Azure Active Directory

Background

Azure Active Directory (or Azure AD) is a cloud-based service used to authenticate and authorize users for Microsoft Office 365 services, as well as for a variety of other internal and external applications and services.

Risk of Confusion

The name choice is somewhat unfortunate due to its similarity to Microsoft’s Active Directory. Choosing the same name was probably a marketing decision since, on a technical level, Active Directory (or its components, like domain services) and Azure Active Directory do not share any similarities. To avoid more confusion, we would like to clarify at this point: Azure Active Directory is NOT the same as Active Directory in the Cloud.

With the latest Microsoft operating systems (Windows 10 or later), it is possible to join an Azure Active Directory without having to become a member of a local, classic Active Directory domain service (AD DS) domain.

Advantages and Disadvantages

One advantage of Azure AD is that it requires no complex, local Active Directory infrastructure to be set up and managed. It also makes it easier to handle BYOD policies or a userbase spread out across various locations. These advantages are absolutely in line with Microsoft’s strict cloud-only strategy. However, banking on Azure AD alone also brings some disadvantages:

  • The objects in Azure AD are not managed in organizational units, which makes it more difficult to delegate administrative tasks.
  • Azure AD is unaware of group policies, which means that it is not possible to control device functions and settings in detail. MDM can help to model some parts of these options in Azure AD.
  • Azure AD does not support LDAP. Access to the user and group directory is provided only via REST API and PowerShell.
  • Azure AD does not support traditional authentication protocols, such as NTLM or Kerberos. Only new methods like OAuth are supported.

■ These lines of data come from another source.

#[local] Abbreviation init := (init hash_sortable_dict).
#[local] Abbreviation plain := (plain to_plain_dict).
#[local] Abbreviation convert_from_SON := (convert_from_SON to_plain_dict).
#[local] Abbreviation from_dict := (from_dict hash_sortable_dict to_plain_dict).
#[local] Abbreviation own_hashes := (own_hashes hash_sortable_dict).

Implicit Types (d v : PyVal) (items : list (string * PyVal)) (k : string).

Lemma map_values_fixed (F : PyVal -> PyVal) items :
  map (fun kv => (fst kv, F (snd kv))) items = items <->
  Forall (fun kv => F (snd kv) = snd kv) items.
Proof.
  induction items as [|[k v] rest IH]; simpl.
  - split; [constructor|done].
  - split.
    + intros [= Hv Hrest]. constructor; [done|by apply IH].
    + intros [Hv Hrest]%Forall_cons. simpl in Hv. rewrite Hv. f_equal. by apply IH.
Qed.

Lemma lookup_item_map (F : PyVal -> PyVal) items k :
  lookup_item (map (fun kv => (fst kv, F (snd kv))) items) k
    = F <$> lookup_item items k.
Proof.
  induction items as [|[k' v] rest IH]; simpl; [done|].
  by destruct (String.eqb k' k).
Qed.

Lemma lookup_item_Forall (Q : PyVal -> Prop) items k v :
  Forall (fun kv => Q (snd kv)) items -> lookup_item items k = Some v -> Q v.
Proof.
  intros Hall. induction Hall as [|[k' v'] rest Hx Hrest IH]; simpl; [done|].
  destruct (String.eqb k' k); [by intros [= <-]|done].
Qed.

Lemma tupled_idem v : tupled (tupled v) = tupled v.
Proof.
  induction v as [| | | | | | |items IH|items IH] using PyVal_nested_ind;
    simpl; try done.
  - f_equal. rewrite map_map. simpl.
    induction IH as [|[k v] rest Hv Hrest IHr]; simpl; [done|].
    simpl in Hv. by rewrite Hv, IHr.
  - f_equal. rewrite map_map. simpl.
    induction IH as [|[k v] rest Hv Hrest IHr]; simpl; [done|].
    simpl in Hv. by rewrite Hv, IHr.
Qed.

(** X22.  [convert_to_tuple] goes through dictionaries only.  After the
    call the dictionary has the same keys in the same order; a list that
    was the value of a key is a tuple of the same elements, so lists and
    dictionaries inside it are as they were, and so is everything inside a
    tuple; a dictionary that was the value of a key has been converted in
    the same way; and a second call changes nothing. *)
Theorem convert_to_tuple_through_dicts_only d (d' : PyVal) :
  convert_to_tuple d = Val d' ->
  convert_to_tuple d' = Val d' /\
  exists items items',
    items_of d = Val items /\
    items_of d' = Val items' /\
    map fst items' = map fst items /\
    (forall k xs, lookup_item items k = Some (PList xs) ->
       lookup_item items' k = Some (PTuple xs)) /\
    (forall k xs, lookup_item items k = Some (PTuple xs) ->
       lookup_item items' k = Some (PTuple xs)) /\
    (forall k sub, lookup_item items k = Some (PDict sub) ->
       exists sub',
         convert_to_tuple (PDict sub) = Val sub' /\
         lookup_item items' k = Some sub').
Proof.
  intros Hd.
  assert (exists items, items_of d = Val items /\
            items_of d' = Val (map (fun kv => (fst kv, tupled (snd kv))) items) /\
            convert_to_tuple d' = Val d') as (items & Hi & Hi' & Hidem).
  { destruct d; try discriminate; injection Hd as <-;
      exists items; (split; [done|]); (split; [done|]);
      unfold convert_to_tuple; simpl; do 2 f_equal;
      rewrite map_map; simpl; apply map_ext; intros [k v]; simpl;
      by rewrite tupled_idem. }
  split; [done|].
  exists items, (map (fun kv => (fst kv, tupled (snd kv))) items).
  split; [done|]. split; [done|]. split; [by rewrite map_map|].
  split; [|split].
  - intros k xs Hk. by rewrite lookup_item_map, Hk.
  - intros k xs Hk. by rewrite lookup_item_map, Hk.
  - intros k sub Hk. eexists. split; [reflexivity|].
    by rewrite lookup_item_map, Hk.
Qed.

Azure AD was created for the purpose of integrating modern cloud applications. However, it lacks many of the traditional elements found in Active Directory environments, which is why the following alternatives to Azure AD Join were developed:

Azure AD Connect

Azure AD Connect enables hybrid operation between the traditional Active Directory and Azure AD. To do so, Azure AD Connect automatically synchronizes the relevant data from the local Active Directory to Azure AD.
For further information please visit our wiki entry for Azure AD Connect.

Azure AD Domain Services

Azure AD Domain Services (AAD DS) is an Azure product that provides an Active Directory domain (managed by Microsoft) on two domain controllers. This domain makes it possible to use organizational units and group policies. It also allows LDAP as a mode of connection to the directory service.
The domain controllers are managed by Microsoft, which also means automatic patch management. On the other hand, the possibilities of domain management are limited, e.g. domain administrator permissions are not provided.

Domain Controller to Azure (as IaaS)

Another alternative is to deploy your own Active Directory infrastructure through Azure VMs. This option would give you full control over the domain. The downside to this is that it means you are also entirely responsible for maintenance (patches, updates, backups, etc.). This option is most akin to a traditional, on-premises Active Directory. Merely the infrastructure in the form of Windows servers on Azure VMs is provided by Microsoft.

Summary

For organizations that follow a cloud-first or cloud-only approach and are willing to accept the limitations compared to a local Active Directory (or hybrid operation), Azure Active Directory can present a good, future-oriented alternative.
If, however, your organization depends on the functionalities of a traditional Active Directory, Azure AD is not a suitable choice. In this case, the Azure platform still provides some cloud-based approaches that allow you to implement a similar environment (Domain Controller to Azure and Azure AD Domain Services).